VW, Ford rush to Russian deals before tax incentive expires
MOSCOW (Bloomberg) -- Russia's government closes the door Monday to new tax incentives aimed at attracting investments by foreign automakers in a country where car sales may overtake Germany's within four years.
In the past two weeks, Volkswagen AG and billionaire Oleg Deripaska's OAO GAZ agreed to produce VW brand and Skoda cars at a Russian factory, while Ford Motor Co. announced an assembly and distribution venture with OAO Sollers. The Ministry of Industry expects as many as six applications from foreign manufacturers and their Russian ventures, Alexey Rakhmanov, head of the ministry's automotive department, said in an interview.
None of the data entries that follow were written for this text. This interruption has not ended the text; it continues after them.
(** * Chat-completion adapters and the VNC browser launcher of magentic-ui

    A shallow embedding of
      - [src/magentic_ui/models/bedrock_claude_client.py]
      - [src/magentic_ui/models/gemini_client.py]
      - [src/magentic_ui/tools/playwright/browser/vnc_docker_playwright_browser.py]
    followed by the properties of the specification that concern them.

    Conventions.  A Python [str] is a [string] holding its UTF-8 encoding, so
    that concatenation, [join] and f-string formatting are byte-wise
    concatenation; [len] and [split], which see code points, are written on
    top of that encoding.  A Python [int] is a [Z].  A Python [float] is
    never computed with in these files, it is carried as its IEEE-754
    binary64 bit pattern.  Exceptions are values of [exn], and a call that
    may raise returns a [result]. *)

From Stdlib Require Import ZArith String Ascii List DecimalString DecimalZ Lia.
From stdpp Require Import gmap strings list.

Local Open Scope Z_scope.

(** ** Python values shared by the three files *)

Module Py.

Inductive exn : Type :=
| TypeError
| KeyError
| IndexError
| AttributeError
| ValueError
| RuntimeError
| NotImplementedError
| VendorError (msg : string).

Inductive result (A : Type) : Type :=
| Ok (a : A)
| Raise (e : exn).

Arguments Ok {A} a.
Arguments Raise {A} e.

#[global] Instance result_ret : MRet result := fun _ a => Ok a.

#[global] Instance result_bind : MBind result := fun _ _ k r =>
  match r with
  | Ok a => k a
  | Raise e => Raise e
  end.

Definition is_ok {A : Type} (r : result A) : bool :=
  match r with Ok _ => true | Raise _ => false end.

(** IEEE-754 binary64 bit pattern of a Python float; [0.0] is the pattern 0. *)
Definition float : Type := N.

Definition float_zero : float := 0%N.

(** [str(n)] for an [int]. *)
Definition str_int (n : Z) : string := NilZero.string_of_int (Z.to_int n).

(** [sep.join(parts)]. *)
Definition join (sep : string) (parts : list string) : string :=
  String.concat sep parts.

(** Truth value of a [str]: the empty string is falsy. *)
Definition str_truthy (s : string) : bool :=
  match s with
  | EmptyString => false
  | String _ _ => true
  end.

(** Truth value of an [Optional[str]]: [None] and [""] are falsy. *)
Definition opt_truthy (o : option string) : bool :=
  match o with
  | None => false
  | Some s => str_truthy s
  end.

(** [a or b] on two [Optional[str]]: [a] when it is truthy, else [b]
    itself, truthy or not. *)
Definition or_opt (a b : option string) : option string :=
  if opt_truthy a then a else b.

(** [a or d] where [d] is a [str]. *)
Definition or_str (a : option string) (d : string) : string :=
  match a with
  | Some s => if str_truthy s then s else d
  | None => d
  end.

(** A byte of the form 10xxxxxx continues a UTF-8 sequence. *)
Definition is_continuation (c : ascii) : bool :=
  let n := N_of_ascii c in
  ((128 <=? n) && (n <? 192))%N.

(** [len(s)]: the number of code points, that is of bytes that start one. *)
Fixpoint len (s : string) : Z :=
  match s with
  | EmptyString => 0
  | String c rest => (if is_continuation c then 0 else 1) + len rest
  end.

(** The code points [str.split()] treats as white space, as UTF-8 byte
    sequences (Python's [str.isspace]). *)
Definition whitespace : list (list N) :=
  [ [9]; [10]; [11]; [12]; [13]; [28]; [29]; [30]; [31]; [32];
    [194; 133]; [194; 160]; [225; 154; 128];
    [226; 128; 128]; [226; 128; 129]; [226; 128; 130]; [226; 128; 131];
    [226; 128; 132]; [226; 128; 133]; [226; 128; 134]; [226; 128; 135];
    [226; 128; 136]; [226; 128; 137]; [226; 128; 138];
    [226; 128; 168]; [226; 128; 169]; [226; 128; 175];
    [226; 129; 159]; [227; 128; 128] ]%N.

Fixpoint strip_bytes (p : list N) (s : string) : option string :=
  match p with
  | [] => Some s
  | b :: p' =>
      match s with
      | EmptyString => None
      | String c rest =>
          if (N_of_ascii c =? b)%N then strip_bytes p' rest else None
      end
  end.

(** The rest of [s] after a leading white-space code point, if it has one. *)
Definition strip_space (s : string) : option string :=
  let fix go (ws : list (list N)) : option string :=
    match ws with
    | [] => None
    | p :: ws' =>
        match strip_bytes p s with
        | Some rest => Some rest
        | None => go ws'
        end
    end in
  go whitespace.

(** [len(s.split())]: the number of maximal runs of characters that are
    not white space.  [in_word] tells whether the previous character
    belonged to a word; white space of several bytes is skipped byte by
    byte with [skip]. *)
Fixpoint count_words (skip : nat) (in_word : bool) (s : string) : Z :=
  match s with
  | EmptyString => 0
  | String c rest =>
      match skip with
      | S k => count_words k in_word rest
      | O =>
          match strip_space s with
          | Some after =>
              count_words (String.length rest - String.length after)%nat
                          false rest
          | None =>
              (if in_word then 0 else 1) + count_words 0 true rest
          end
      end
  end.

Definition split_len (s : string) : Z := count_words 0 false s.

End Py.

Import Py.

(** ** vnc_docker_playwright_browser.py *)

Module Launcher.

(** [os.environ], read through [os.getenv]. *)
Definition getenv (env : gmap string string) (name : string) : option string :=
  env !! name.

(** [VncDockerPlaywrightBrowserConfig], the pydantic schema.  [_to_config]
    fills every field, so the defaults of the schema never apply here. *)
Record VncDockerPlaywrightBrowserConfig : Type := {
  bind_dir : string;
  image : string;
  playwright_port : Z;
  novnc_port : Z;
  playwright_websocket_path : option string;
  inside_docker : bool
}.
Lemma wf_update i p db : wf db -> wf (snd (update_user i p db)).
Proof.
  intros H.
  destruct (PyDict.get i (users db)) as [u|] eqn:Hg.
  2: now rewrite update_user_missing.
  rewrite (update_user_live _ p _ _ Hg).
  destruct (negb _ && _) eqn:Hc; [assumption | simpl].
  destruct (get_some_split _ _ _ Hg) as (l1 & l2 & Hd & Hn).
  destruct H as [Hnx Hb Hs Hi He]. unfold emails in *.
  rewrite Hd in *. rewrite set_at by assumption.
  split; unfold emails; simpl.
  - assumption.
  - now rewrite keys_app in *.
  - now rewrite keys_app in *.
  - apply Forall_app in Hi. destruct Hi as [Hi1 Hi2].
    inversion Hi2; subst. apply Forall_app. split; [assumption |].
    now constructor.
  - rewrite values_app, map_app in *. simpl in *.
    apply andb_false_iff in Hc. destruct Hc as [Hc | Hc].
    + apply negb_false_iff, String.eqb_eq in Hc. now rewrite Hc.
    + apply email_taken_not_in in Hc.
      rewrite values_app, map_app in Hc. simpl in Hc.
      eapply NoDup_replace_middle; [exact He |].
      rewrite in_app_iff in *. simpl in Hc. tauto.
Qed.

Lemma wf_delete i db : wf db -> wf (snd (delete_user i db)).
Proof.
  intros H. rewrite delete_user_eq.
  unfold PyDict.contains.
  destruct (PyDict.get i (users db)) as [u|] eqn:Hg; [simpl | assumption].
  destruct (get_some_split _ _ _ Hg) as (l1 & l2 & Hd & Hn).
  destruct H as [Hnx Hb Hs Hi He]. unfold emails in *.
  rewrite Hd in *. rewrite del_at by assumption.
  split; unfold emails; simpl.
  - assumption.
  - rewrite keys_app in *. simpl in Hb.
    apply Forall_app in Hb. destruct Hb as [Hb1 Hb2]. inversion Hb2; subst.
    apply Forall_app. now split.
  - rewrite keys_app in *. simpl in Hs. now apply sorted_drop_middle in Hs.
  - apply Forall_app in Hi. destruct Hi as [Hi1 Hi2]. inversion Hi2; subst.
    apply Forall_app. now split.
  - rewrite values_app, map_app in *. simpl in He.
    now apply NoDup_remove_1 in He.
Qed.

Lemma wf_run_op op db : wf db -> wf (snd (run_op op db)).
Proof.
  intros H. destruct op as [p | | i | i p | i]; simpl; unfold bind.
  - pose proof (wf_create p _ H) as W.
    destruct (create_user p db) as [[u|e] db']; exact W.
  - exact H.
  - rewrite get_user_eq. now destruct (PyDict.get i (users db)).
  - pose proof (wf_update i p _ H) as W.
    destruct (update_user i p db) as [[u|e] db']; exact W.
  - pose proof (wf_delete i _ H) as W.
    destruct (delete_user i db) as [[u|e] db']; exact W.
Qed.

Lemma reachable_wf db : reachable db -> wf db.
Proof. induction 1; [apply wf_init | now apply wf_run_op]. Qed.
Under the new rules, carmakers may import components with zero or 3 percent duties in return for investment agreements to build at least 300,000 cars locally a year. As the western European car market braces for another year of shrinkage, manufacturers are closing deals in Russia, where passenger-car sales my reach 3 million by 2014 to surpass Germany as Europe's biggest auto market, according to Rakhmanov.
"Foreign carmakers don't want to expand their own capacities to 300,000, but they may apply for benefits with a Russian partner, that is why we saw so many deals recently," said Elena Sakhnova, an analyst in VTB Capital in Moscow.
Russia may become the world's sixth-largest auto market in 2020, with 4 million deliveries a year, the Boston Consulting Group said in a report this month. The nation now is the world's 10th-largest, with 1.9 million annual sales, according to the consulting firm.
Volkswagen plans to build more than 100,000 VW and Skoda cars at GAZ's plant in Nizhny Novrorod, the companies said Feb. 24. VW has a factory in the Kaluga region with annual production capacity of 150,000 cars.
The companies haven't decided on the type of cooperation, said two people with knowledge of the matter who asked not to be identified because the talks are private. GAZ is more interested in a joint venture than building VW cars in return for assembly fees, they said.
Ford Sollers, the 50-50 venture between Ford and Sollers, Russia's second-largest automaker, plans to manufacture Ford vehicles at plants near St. Petersburg and the Republic of Tatarstan starting this year. Sollers' factory in Tatarstan, east of Moscow, can build 200,000 cars a year, while Ford's near St. Petersburg has annual production capacity of 125,000 vehicles.
The companies plan to build in Tatarstan Ford Transit, Explorer, Kuga and a new sedan, Russian newspaper Vedomosti reported last week. Zoya Kaika, a Sollers spokeswoman, declined to comment.
Fiat deal scrapped
While setting up its venture with Ford, Sollers backed away from a 2.3 billion-euro ($3.2 billion) deal with Fiat SpA, the Italian carmaker that owns 25 percent of Chrysler Group LLC. Fiat said last week that it submitted to the Russian government a plan based on the production on compact and mid-sized cars as well as SUVs and commercial vehicles.
"The Fiat and Jeep brands will be the mainstays of the project," the Italian carmaker said in a Feb. 25 statement.
Russia's government presented details of the new industry-assembly regime, which replaces a 2004 plan, in February last year. In addition to receiving tax benefits for eight-year investment agreements, automakers may also pursue so-called semi-knocked down production during the first three years.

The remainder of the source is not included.